It may be later than expected, but the U.S. Army has submitted a draft agreement to transfer ownership of the former Umatilla Chemical Depot into local hands.
Members of the Columbia Development Authority met over the phone Tuesday to review the 22-page document, which director Greg Smith said marks a huge milestone.
“It means we’re in the home stretch of transferring the property,” Smith said.
However, Smith added the agreement was due by February, and delays have already cost the CDA millions of dollars in lost economic development over the past two years.
The latest timeline from the Army Base Realignment and Closure Division pushes the proposed transfer date back even further, from Sept. 1 to Dec. 1.
“This is an extraordinarily frustrating process,” Smith said.
The CDA plans to use a portion of the depot land for industrial development in Umatilla and Morrow counties.
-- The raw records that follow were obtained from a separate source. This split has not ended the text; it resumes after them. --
Lemma sorted_part_spec :
  ∃ deg clean, sorted_part children child_deps = Returns (deg, clean) ∧
               Inv deg clean [] [].
Proof.
  unfold sorted_part. destruct build_result as (g & Hg & Hb).
  destruct (build_good children child_deps children (initial_graph children))
    as (g' & Hg' & Hi & Ha & Hc); [done | apply initial_good |].
  assert (g' = g) as -> by congruence. rewrite Hg.
  cbn [mbind outcome_bind obind].
  rewrite initial_queue_spec by (intros; by apply Hi).
  cbn [mbind outcome_bind obind].
  pose proof (initial_inv g Hb) as HI.
  destruct (kahn_total children (adj g)
              (length (filter (λ c, in_deg g !! c = Some 0%Z) children)
               + weight (in_deg g))
              (in_deg g) (filter (λ c, in_deg g !! c = Some 0%Z) children) [])
    as ([deg clean] & Hr); try done.
  { intros v Hv. by apply list_elem_of_filter in Hv as [_ ?]. }
  exists deg, clean. split; [done|].
  eapply kahn_inv; [|exact HI|exact Hr].
  intros u Hu. destruct Hb as [Hadj _]. rewrite Hadj by done.
  by rewrite decide_True.
Qed.

(** *** The last loop and the result *)

Lemma clean_leftover_perm clean :
  NoDup clean → (∀ v, v ∈ clean → v ∈ children) →
  clean ++ leftover children clean ≡ₚ children.
Proof.
  intros Hnd Hsub. apply NoDup_Permutation; [|done|].
  - apply NoDup_app. split; [done|]. split.
    + intros x Hx Hx'. by apply list_elem_of_filter in Hx' as [? _].
    + by apply NoDup_filter.
  - intros x. rewrite elem_of_app. unfold leftover.
    rewrite list_elem_of_filter. split.
    + intros [?|[_ ?]]; auto.
    + intros Hx. destruct (decide (x ∈ clean)); auto.
Qed.

Lemma clean_iff_zero deg clean cp :
  Inv deg clean [] [] → cp ∈ children →
  cp ∈ clean ↔ deg !! cp = Some 0%Z.
Proof.
  intros (Hdeg & Hzero & _) Hcp. rewrite app_nil_r in Hzero.
  rewrite Hzero, Hdeg by done. split; [by intros -> | intros [= H]; lia].
Qed.

(** *** Without a cycle every sibling is emitted by the loop *)

Local Abbreviation deps_on := (depends_on children child_deps).

Lemma walk_reach x l y :
  walk children child_deps (x :: l) → y ∈ l → tc deps_on x y.
Proof.
  revert x. induction l as [|z l IH]; intros x Hw Hy.
  - by apply elem_of_nil in Hy.
  - inversion Hw as [|? ? ? Hxz Hw']; subst.
    apply elem_of_cons in Hy as [->|Hy]; [by apply tc_once|].
    eapply tc_l; [exact Hxz|]. by apply IH.
Qed.
(** * ArduinoWatchdog: the watchdog cycle controller of Watchdog.cpp

    A shallow embedding of [Watchdog.cpp] (class [Watchdog] and the
    [ISR(WDT_vect)] handler) for the ATmega328P, the AVR target the
    source is written for.  Machine integers are [Z] with their
    wrap-around written out; the device is a record of the registers and
    globals the source touches; every source function is a state
    transformer of the same name. *)

From Stdlib Require Import ZArith List Bool Lia.
Import ListNotations.
Local Open Scope Z_scope.

(** ** Machine integers *)

(** [uint8_t], [int] (16 bits on AVR) and [unsigned long long]. *)
Definition to_u8 (x : Z) : Z := x mod 2 ^ 8.
Definition to_u64 (x : Z) : Z := x mod 2 ^ 64.

(** Conversion to a signed integer of [w] bits (two's complement, as
    avr-gcc does it). *)
Definition to_signed (w : Z) (x : Z) : Z :=
  (x + 2 ^ (w - 1)) mod 2 ^ w - 2 ^ (w - 1).

Definition INT_BITS : Z := 16.
Definition to_int (x : Z) : Z := to_signed INT_BITS x.

(** [_BV(bit)] of avr-libc: [1 << bit]. *)
Definition _BV (bit : Z) : Z := Z.shiftl 1 bit.

(** ** Constants of avr-libc for the ATmega328P

    [avr/wdt.h]: the time-out codes; [avr/io.h]: the bit positions in
    WDTCSR, MCUSR and SMCR. *)
Definition WDTO_1S : Z := 6.
Definition WDTO_2S : Z := 7.
Definition WDTO_4S : Z := 8.
Definition WDTO_8S : Z := 9.

Definition WDP0 : Z := 0.
Definition WDP1 : Z := 1.
Definition WDP2 : Z := 2.
Definition WDE  : Z := 3.
Definition WDCE : Z := 4.
Definition WDP3 : Z := 5.
Definition WDIE : Z := 6.

Definition WDRF : Z := 3.

Definition SE : Z := 0.
Definition SLEEP_MODE_PWR_DOWN : Z := 4.
Definition SLEEP_MODE_MASK : Z := 14.
Definition PRR_ALL : Z := 239.

(** ** Time-out steps

    The table in [Configure] (lines 66-78 of Watchdog.cpp): the
    prescaler code [c] lets the timer run for [2K * 2^c] oscillator
    cycles, and 128K cycles are one second. *)
Definition wdt_cycles (wdto : Z) : Z := 2048 * 2 ^ wdto.
Definition stepSeconds (wdto : Z) : Z := wdt_cycles wdto / 131072.

(** The codes [DeterminePeriod] can select. *)
Definition supported_steps : list Z := [WDTO_1S; WDTO_2S; WDTO_4S; WDTO_8S].

(** ** The device *)

Inductive reg := RegMCUSR | RegWDTCSR.

(** What the foreground and the handler do to the hardware, for the
    log: a register write carries the value written and the global
    interrupt flag at the time of the write. *)
Inductive event :=
| EvWrite (r : reg) (v : Z) (irq_enabled : bool)
| EvWdr
| EvSleepCpu.

Record state := mkState {
  _wdto : Z;              (* static uint8_t Watchdog::_wdto *)
  _sleepOrWaitCount : Z;  (* volatile unsigned long long *)
  _waitTotal : Z;         (* volatile unsigned long long *)
  WDTCSR : Z;             (* watchdog timer control register *)
  MCUSR : Z;              (* MCU status register *)
  SMCR : Z;               (* sleep mode control register *)
  PRR : Z;                (* power reduction register *)
  SREG_I : bool;          (* global interrupt enable flag *)
  wdt_timer : Z;          (* the watchdog's own counter, in oscillator cycles *)
  trace : list event      (* log, most recent event first *)
}.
Smith said a number of industries have shown interest in the property, including data centers, animal feed producers, aggregate mining and four different national hotel chains.
But until the transfer is done, Smith said he is forced to put those companies on the back burner.
“We’re really hamstrung until the Army completes its work,” he said.
The CDA still has work to do as well. One of the last major hurdles is to figure out how the group will account for cultural and archaeological resources on site, including two branches of the Oregon Trail that cross the depot.
Smith outlined a proposal to preserve 50-100 yard stretches of both roads and build kiosks to educate the public about their historical importance.
“We believe there is value in protecting and preserving a portion of these resources,” Smith said. “Where the Oregon Trail is undisturbed, we have said we’ll take those best pieces and set them aside for protection.”
The CDA also plans to allow hunting and gathering at Coyote Coulee, a portion of the property deemed significant by the Confederated Tribes of the Umatilla Indian Reservation.
Hunting will be opened to tribal members as well as the general public where Coyote Coulee enters the planned wildlife preserve, but not where it crosses into industrial areas.
“We have to be prudent,” Smith said.
Finally, Smith said the CDA plans to establish 30-yard buffers around a fire pit that was found within the industrial zone on the Umatilla County side, and a prehistoric thinning flake that was discovered on the Morrow County side. The artifacts may or may not be significant, but until they can be studied Smith said they will err on the side of caution.
The Army will convene a meeting in Mobile, Alabama to continue negotiating an agreement on cultural and historical resources. Smith said he will attend, along with representatives from the State Historic Preservation Office and CTUIR.
In other news, Smith, who serves as a state legislator for the district where the CDA is located, said he was recently notified that the Army has been fined $21,600 by the Oregon Department of Environmental Quality for failing to submit a sampling report that verifies the land is clean and not contaminated.
The fine is for procedural — not environmental — violations, but Smith said it is another example of the Army not meeting its deadlines.
“The reason I share this is not to embarrass anyone,” he said. “We’re hoping that communication between the Army and DEQ will be enhanced.”
Linda Hayes-Gorman, DEQ Eastern Region administrator, wrote that the Army missed its submittal date “by a wide margin.” Michele Lanigan, who works with the Army’s Base Realignment and Closure office in Umatilla, said another division was responsible for that report.
Smith said he will push as hard as he can to avoid any further delays in getting the depot transferred to the CDA.
“We’re doing everything we can to move that conversation,” he said.